The name Zwijndrecht is derived from the old Germanic words "swina drifti." The words "swina" and "drifti" are synonyms and both mean creek. "Drifti" evolved from dhreghi>drigti>dricht to drecht; the suffix –drecht appears frequently in place-names north of the river Scheldt, where streams and creeks are abundant.

===Early history===
While very little archaeological excavation has been done in the municipality of Zwijndrecht itself, numerous findings have been documented in the surrounding region, which is referred to as the Waasland. These have indicated occupation in the area from as early as the end of the Neolithic Period (c. 2200-1800 B.C.). Numerous indications of Roman occupation have also been uncovered in the Waasland area.

In the early Middle Ages, Zwijndrecht-Burcht was sparsely populated, its landscape consisting mainly of wet woodland and small settlements separated by forests. This situation remained until the latter half of the 11th century, when an increase in population necessitated changes in land use: the forests between settlements were cleared and fields were formed into communal agricultural spaces, using a three-course crop rotation system. These were referred to as "kouters" or ploughshares. Raised paths through the wetlands evolved into dikes, and by the 14th century, polders were in use.

=== Feudal Period ===

On 15 April 1281 the Count of Flanders, Gwijde van Dampierre, granted manorial rights to Nikolaas van Kets, making him Lord of Zwijndrecht. The seat of the Lords of Zwijndrecht was a manor house called the Kraaienhof (the ruins of which were demolished in the mid-20th century), which was located in what is now the village of Burcht. The van Kets held the manorial rights until 1445, when Wouter van Kets sold them to Jan Vilain. They passed by inheritance to the van Montmorency family. Due to financial pressures, the heir Filips II de Montmorency, Count of Horne (1524-1568) was forced to sell the title, property and rights to a conglomeration of four cities, Brugge, Gent, Ieper and the Brugse Vrije, known as the "Vier Leden" (four members). After rebelling against Spanish rule during the Eighty Years War, the Vier Leden were forced to forfeit the property to the Spanish crown in 1585, but it was later returned to them. The dikes and infrastructure were so badly damaged and neglected during the Eighty Years War, that the Vier Leden were forced to loan money for repairs and restoration from Jan van Hove. When the Vier Leden defaulted on the loan, the property, rights and title defaulted to Jan van Hove, making him the new Lord of Zwijndrecht-Burcht.

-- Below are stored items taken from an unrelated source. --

Lemma tab_tier_never_holds_device_key_witness :
  let s := run Samples.ext CallGetOtf
             (run Samples.ext (ClickLogIn "alice" "correct") Samples.empty) in
  tab_storage s !! "device_key" = None
  ∧ (TabWrite "device_key" ∉ trace s)
  ∧ count_calls "Otf.hydrate" (trace s) = 0
  ∧ (∀ ext, count_calls "Otf.hydrate" (trace (get_otf ext s).1) = 0)
  ∧ (∀ ext user,
       let s' := (add_user_to_storage ext user s).1 in
       tab_storage s' !! "device_key" = None
       ∧ local_storage s' !! "device_key" = Some (js_to_string ext (device_key user)))
  ∧ (∀ ext otf,
       let s' := (add_otf_to_storage ext otf s).1 in
       tab_storage s' !! "device_key" = None
       ∧ local_storage s' !! "device_key"
           = Some (js_to_string ext (device_key (otf_user otf)))).
Proof.
  apply (tab_tier_never_holds_device_key
           (run Samples.ext CallGetOtf
              (run Samples.ext (ClickLogIn "alice" "correct") Samples.empty))).
  apply reachable_step, reachable_step, reachable_fresh.
  split; reflexivity.
Defined.

(** ** Missing keys along the resolution chain *)

(** [get_user] when neither the tab tier has a user nor the user tier has
    tokens: the [KeyError] is handled by the clause that handles a
    token-verification failure. *)
Lemma get_user_missing_tokens_eq (ext : Externals) (s : state) :
  tab_storage s !! "user" = None →
  user_storage s !! "tokens" = None →
  get_user ext s =
    (State ∅ ∅ ∅
       (trace s ++ [Notify "Your token has expired, please log in again" "negative";
                    UserClear; TabClear; LocalClear; Navigate (PStr "/login")]),
     Raise (TypeError "object NoneType can't be used in 'await' expression")).
Proof.
  intros Htab Htok.
  destruct (get_item_returns "device_key" s) as [v Hv].
  unfold get_user. unfold bind at 1. simpl. rewrite Htab.
  unfold try_except. unfold bind at 1. rewrite Hv.
  unfold bind at 1, user_getitem. rewrite Htok.
  run_m. by rewrite <- ?app_assoc.
Qed.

Van Hove held the property until 1621, when the Staten van Vlaanderen (formerly the Vier Leden) was able to pay its debts and reacquire it. After regaining the property, the Staten van Vlaanderen promptly auctioned it off to the highest bidder, an Italian businessman named Jacomo Antonio Carenna, who then became Lord of Zwijndrecht and Burcht. In 1666, he divided the property between his two sons, Jan Francisco Carenna (Zwijndrecht) and Ignacius Carenna (Burcht). Burcht and Zwijndrecht became separate villages and remained so until they were reunited as the municipality of Zwijndrecht in 1977.

For the further history specifically of Burcht, see the article on Burcht.

Paulo Carenna, Lord of Zwijndrecht and grandson of Jacomo Carenna, auctioned off the property and title on Antwerp's historical Vrijdagmarkt in 1699. It was purchased by Jacques de Lannoy. It passed by inheritance through his daughter Anne Marie de Lannoy to his son-in-law, Daniel Gerardo Melijn in 1732. Daniel Malijn's heir was also a daughter, Anna Marie Isabella Melijn, and therefore her husband Louis Balthasar de Heuvel became Lord of Zwijndrecht. Louis Balthasar de Heuvel's son, Louis Charles Joseph de Heuvel, fought for his mother's inheritance in court as his father did not want to give it up to him. However, before the case could be resolved, the French Revolution and the resultant dissolution of feudal rights and titles made their legal conflict moot. At this point Louis Charles Joseph, who had become broken and paranoid of his father's wrath, became a vagabond. He died in a French prison in 1800.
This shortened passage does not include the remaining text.